New York City’s top cop vowed Friday that the NYPD will review its training protocol to ensure that tragedies such as the friendly-fire fatal shooting of Detective Brian Simonsen don’t happen again.
“We have to take a good, clear look at what we’re teaching our people in the academy, what we’re teaching them in service training about responding to jobs like this,” Commissioner James O’Neill told AM-970 radio host Joe Piscopo shortly after 8 a.m.
He’s referring to the moment Simonsen was accidentally shot and killed by fellow officers as they tried to stop career criminal Christopher Ransom, 27, who wielded a fake gun during a robbery at a Queens T-Mobile store on Tuesday night.
Ransom was arraigned on two counts of second-degree murder and other raps Friday afternoon via video hookup from his hospital bed that was streamed at Queens Criminal Court. Ransom was also wounded during the shootout and is still recovering at a hospital.
His Legal Aid attorney Ken Finkelman pushed for bail because Ransom had never been arrested on a violent crime and “it doesn’t make sense” to charge him with murder. He said prosecutors are “overcharging” Ransom considering he never actually fired a gun.
Finkelman and another Legal Aid attorney asked for protective custody and for suicide watch and said Ransom was attempting “suicide by cop” and “the only thing that was foreseeable [is] that he would be killed” after he pointed a fake gun at officers through the door of the phone store.
Sgt. Matthew Gorman was also wounded by a cop-fired bullet in the leg.
Assistant District Attorney Robert Ciesla said “remand is appropriate” because of the “truly horrific outcome . . . of the acts attributed to the defendant” and Ransom’s bench-warrant history.

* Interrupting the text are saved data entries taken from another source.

(** * bentoml.tensorflow: the callable wrapper, the loader, the persister and
      the runner's derived properties

    A shallow embedding of [src/bentoml/tensorflow.py].

    - Python exceptions are values of [exn]; code that calls into TensorFlow,
      the model store or the restored function is a program [prog E R] over
      the calls it makes (one event per external call, in source order), so
      that "the original callable is never invoked" is a statement about the
      program and about every run of it.
    - The merged spec lookup of the wrapper is a Python [dict] keyed by
      parameter name: a [gmap string Spec].  Keyword arguments of a call keep
      their order (it decides which key an error names): an association list.
    - The runner's two derived properties only read the TensorFlow
      environment: they are pure functions of a [tf_env] record returning
      a value or an exception. *)

From stdpp Require Import base option list strings gmap.
From Stdlib Require Import ZArith QArith Qround Qabs Lqa Ascii.

Local Open Scope Z_scope.

(** ** Exceptions *)

(** The three [TypeError]s the wrapper can raise itself.  The second message
    interpolates a Python [set]; the payload is that set. *)
Inductive type_error :=
  | UnexpectedKeyword (k : string)   (* "Function got an unexpected keyword argument {k}" *)
  | TwoValues (keys : gset string)   (* "got two values for arguments '{_ambiguous_keys}'" *)
  | NotIterable.                     (* zip(...) or [in] applied to None *)

Inductive exn :=
  | TypeError (m : type_error)
  | AssertionError (msg : string)
  | NotImplementedError (msg : string)
  | AttributeError (attr : string)
  | KeyError (key : string)
  | ExternalError (msg : string).    (* raised inside a collaborator *)

Definition result (X : Type) : Type := exn + X.

(** ** Programs over external calls *)

Inductive prog (E : Type -> Type) (R : Type) : Type :=
  | Ret (r : R)
  | Raise (e : exn)
  | Vis (X : Type) (ev : E X) (k : result X -> prog E R).

Arguments Ret {E R} r.
Arguments Raise {E R} e.
Arguments Vis {E R X} ev k.

Fixpoint bind {E A B} (p : prog E A) (f : A -> prog E B) : prog E B :=
  match p with
  | Ret a => f a
  | Raise e => Raise e
  | Vis ev k => Vis ev (fun r => bind (k r) f)
  end.

#[global] Instance prog_ret {E} : MRet (prog E) := fun _ r => Ret r.
#[global] Instance prog_bind {E} : MBind (prog E) := fun _ _ f p => bind p f.

(** An external call: its exception, if any, propagates. *)
Definition trigger {E X} (ev : E X) : prog E X :=
  Vis ev (fun r => match r with inl e => Raise e | inr x => Ret x end).

(** [assert cond, msg] *)
Definition py_assert {E} (cond : bool) (msg : string) : prog E unit :=
  if cond then Ret tt else Raise (AssertionError msg).

(** [try: p finally: fin], with the outcome of [p] handed to [fin] the way a
    context manager's exit receives it. *)
Fixpoint finally {E R} (p : prog E R) (fin : option exn -> prog E unit) : prog E R :=
  match p with
  | Ret r => bind (fin None) (fun _ => Ret r)
  | Raise e => bind (fin (Some e)) (fun _ => Raise e)
  | Vis ev k => Vis ev (fun r => finally (k r) fin)
  end.

(** A handler answers each external call in a world [W]. *)
Definition handler (E : Type -> Type) (W : Type) : Type :=
  forall X, E X -> W -> result X * W.

Definition event (E : Type -> Type) : Type := sigT E.
Definition ev_of {E X} (e : E X) : event E := existT X e.

(** Runs a program: the calls made, in order, the outcome and the final world. *)
Fixpoint exec {E R W} (h : handler E W) (p : prog E R) (w : W)
  : list (event E) * (result R * W) :=
  match p with
  | Ret r => ([], (inr r, w))
  | Raise e => ([], (inl e, w))
  | Vis ev k =>
      let '(r, w') := h _ ev w in
      let '(t, out) := exec h (k r) w' in
      (ev_of ev :: t, out)
  end.

(** ** The callable wrapper ([_tf_function_wrapper]) *)

Section Wrapper.
Context {V Spec Func : Type}.

(** What a wrapped call asks of its collaborators. *)
Inductive callE : Type -> Type :=
  | CastTensorBySpec (arg : V) (spec : Spec) : callE V
  | Invoke (f : Func) (args : list V) (kwargs : list (string * V)) : callE V.

Record tf_function_wrapper := {
  origin_func : Func;
  arg_names : option (list string);
  arg_specs : option (list Spec);
  kwarg_specs : option (gmap string Spec);
}.

(** [{k: v for k, v in pairs}]: a later pair overwrites an earlier one. *)
Definition dict_of_pairs (pairs : list (string * Spec)) : gmap string Spec :=
  foldl (fun d kv => <[kv.1 := kv.2]> d) ∅ pairs.

(** [d.update(other)] *)
Definition dict_update (d other : gmap string Spec) : gmap string Spec :=
  other ∪ d.

(** [__init__]; [x or []] is [default [] x] and [x or {}] is [default ∅ x]. *)
Definition init (origin : Func) (names : option (list string))
    (specs : option (list Spec)) (kws : option (gmap string Spec))
  : tf_function_wrapper :=
  {| origin_func := origin;
     arg_names := names;
     arg_specs := specs;
     kwarg_specs :=
       Some (dict_update (dict_of_pairs (zip (default [] names) (default [] specs)))
                         (default ∅ kws)) |}.

(** [for k in kwargs: if k not in self.kwarg_specs: raise TypeError(...)] *)
Fixpoint check_kwargs (specs : option (gmap string Spec))
    (kwargs : list (string * V)) : prog callE unit :=
  match kwargs with
  | [] => Ret tt
  | (k, _) :: rest =>
      match specs with
      | None => Raise (TypeError NotIterable)
      | Some d =>
          match d !! k with
          | None => Raise (TypeError (UnexpectedKeyword k))
          | Some _ => check_kwargs specs rest
          end
      end
  end.

(** [{k for k, _ in zip(self.arg_names, args)}] *)
Definition arg_keys (names : list string) (args : list V) : gset string :=
  list_to_set (zip names args).*1.

(** [set(kwargs)] *)
Definition kwarg_keys (kwargs : list (string * V)) : gset string :=
  list_to_set kwargs.*1.

(** [tuple(cast_tensor_by_spec(arg, spec) for arg, spec in pairs)] *)
Fixpoint cast_args (pairs : list (V * Spec)) : prog callE (list V) :=
  match pairs with
  | [] => Ret []
  | (arg, spec) :: rest =>
      v ← trigger (CastTensorBySpec arg spec);
      vs ← cast_args rest;
      Ret (v :: vs)
  end.

(** [{k: cast_tensor_by_spec(arg, self.kwarg_specs[k]) for k, arg in kwargs.items()}] *)
Fixpoint cast_kwargs (specs : option (gmap string Spec))
    (kwargs : list (string * V)) : prog callE (list (string * V)) :=
  match kwargs with
  | [] => Ret []
  | (k, arg) :: rest =>
      match specs with
      | None => Raise (TypeError NotIterable)
      | Some d =>
          match d !! k with
          | None => Raise (KeyError k)
          | Some spec =>
              v ← trigger (CastTensorBySpec arg spec);
              vs ← cast_kwargs specs rest;
              Ret ((k, v) :: vs)
          end
      end
  end.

A judge sided with the prosecution, and Ransom will remain in police custody at least until his next court date on Tuesday.
O’Neill said he plans to work with Terry Shortell, the chief of the NYPD’s training bureau, to examine what happened during the shootout. “She’ll come out with some recommendations to make sure this doesn’t happen again,” O’Neill said.
“You can have the best training in the world, but when you respond to a job of an armed commercial robbery, you’re thinking about a lot of different things, you’re talking to your partner. A lot of people responded to that.”
The top cop spoke about how the night unfolded — how Simonsen was not even supposed to be working, but decided to join Gorman in investigating a robbery just blocks from the T-Mobile store.
“They go inside the store and [Ransom] comes out of the back wearing a mask with a gun and gunfire erupts. He tries to get out of the store, pokes the gun out of the front door,” he says with a pause.
“And then Brian’s hit.”
Simonsen, who was in plain clothes, was standing in front of the store at the time and was not wearing a bulletproof vest.
Investigators quickly determined that Ransom’s black gun was fake, and that Simonsen had been mortally wounded by one of his own.